Peter Thiel Endorses Trump at RNC [video] - armenarmen
https://www.youtube.com/watch?v=Z9RPNa5dhCM
======
gizmo
Some years ago Peter Thiel observed (correctly, I think) that capitalism and
democracy are fundamentally at odds. Where democracy seeks to give everybody a
voice in how society is structured, in capitalism you can only vote with your
dollars. Instead of one one-person-one-vote some people get a billion votes
and other people get none.

When faced with this contradiction Peter Thiel decided that capitalism should
be preserved (and strengthened) and that democracy should be discarded. He
doesn't feel bad about this because in his view most people contribute nothing
of value to society anyway; society's real advances are the product of
exceptional work by Nietzschean men.

So his support for an antidemocratic and authoritarian figure such as Trump is
entirely consistent with his worldview. What is surprising is that other
figures in Silicon Valley don't recognize this. Max Levchin (his old pal from
Paypal) thought Thiel's support for Trump was a prank of some sort! Silicon
valley insiders are either completely blind to these reactionary forces
bubbling up around them or they strategically choose to stay silent. I'm not
sure which is worse.

------
quantumhobbit
He complains about high tech jobs outside of Silicon Valley being scarce
relative to inside the valley but the reason for that is decades of VC's like
him insisting every company they fund relocate to the valley. He is literally
part of the problem that he proposes Trump as the solution to.

------
arel
My evaluation of Thiel's ability to think intelligently, critically, with
reason, nuance and with empathy just plummeted.

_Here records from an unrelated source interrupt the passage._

(** * The foods resource: routes of [app/routes/food_routes.js]

    A shallow embedding of the five Express route handlers (INDEX, SHOW,
    CREATE, UPDATE, DESTROY) and of the promise chains they build, with the
    collaborators the handlers call (the Mongoose model, the custom error
    helpers, the blank-field middleware, the bearer-token gate) modelled
    next to them. *)

From stdpp Require Import gmap strings list fin_maps.
From Stdlib Require Import ZArith.

#[local] Set Warnings "-register-all".
#[local] Open Scope string_scope.

(** ** JavaScript values *)

(** The values a parsed JSON body can hold, plus [undefined] (what reading a
    missing property gives).  Objects are finite maps from property names to
    values.  Numbers are carried as integers: no handler computes with them.
    A named property assigned to an array (an expando) is invisible to JSON
    serialisation and to the store, so arrays are their elements only. *)
Inductive jsval : Type :=
| JUndefined
| JNull
| JBool (b : bool)
| JNum (n : Z)
| JStr (s : string)
| JArr (l : list jsval)
| JObj (m : gmap string jsval).

(** The empty string, [''] in the source. *)
Definition blank : string := EmptyString.

(** ** Errors and completions *)

Inductive error : Type :=
| TypeError                 (* raw JavaScript TypeError *)
| DocumentNotFoundError     (* thrown by handle404 *)
| OwnershipError            (* thrown by requireOwnership *)
| ValidationError           (* store-level constraint violation *)
| StoreError (msg : string) (* any other rejection of a store call *).

(** How a JavaScript evaluation ends: normally with a value, or abruptly by
    throwing. *)
Inductive completion (A : Type) : Type :=
| Normal (a : A)
| Throw (e : error).
Arguments Normal {A} a.
Arguments Throw {A} e.

(** ** Property access, as the handlers use it

    Only the names [food] and [owner] are ever read, written or deleted;
    neither is a built-in property of a primitive or of an array. *)

(** [v.k] *)
Definition js_get (v : jsval) (k : string) : completion jsval :=
  match v with
  | JUndefined | JNull => Throw TypeError
  | JObj m => Normal (default JUndefined (m !! k))
  | _ => Normal JUndefined
  end.

(** [v.k = x], giving the object after the assignment.  The module is not in
    strict mode: assigning to a property of a primitive is silently dropped. *)
Definition js_set (v : jsval) (k : string) (x : jsval) : completion jsval :=
  match v with
  | JUndefined | JNull => Throw TypeError
  | JObj m => Normal (JObj (<[k := x]> m))
  | _ => Normal v
  end.

(** [delete v.k], giving the object after the deletion. *)
Definition js_delete (v : jsval) (k : string) : completion jsval :=
  match v with
  | JUndefined | JNull => Throw TypeError
  | JObj m => Normal (JObj (delete k m))
  | _ => Normal v
  end.

(** ** Requests, responses, the store *)

(** The parts of [req] the routes touch: [req.params.id], [req.body], the
    bearer token the client sent, and [req.user] (its [id]), which
    [requireToken] sets. *)
Record request : Type := {
  params_id : string;
  body : jsval;
  token : option string;
  user : option string
}.

Record response : Type := {
  status : nat;
  json : option jsval
}.

(** Modelled from the spec: the Resource Store (the Mongoose model
    [../models/food] and the collections behind it are not part of the
    sources).  Food records are kept by id; a record is its fields, the
    [owner] reference among them.  [users] holds the records [populate]
    resolves owner references to, [tokens] the bearer tokens the Auth Gate
    accepts with the user id each belongs to.  Identifiers are assigned by
    the store and unique: [spent] remembers the ids of deleted records so
    that none is assigned twice. *)
Record store : Type := {
  foods : gmap string (gmap string jsval);
  users : gmap string jsval;
  tokens : gmap string string;
  spent : gset string
}.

You want to change the world for the better Peter? Don't support a vitriolic
demagogue.

I hope other leaders of our industry are able to show some backbone and
standup to this idiocy.

------
DelaneyM
I could forgive him for the Gawker lawsuit. Outing someone is a terrible thing
to do and worthy of a grudge, and by funding legitimate cases he was arguably
just democratizing justice.

This was where he lost my respect and interest.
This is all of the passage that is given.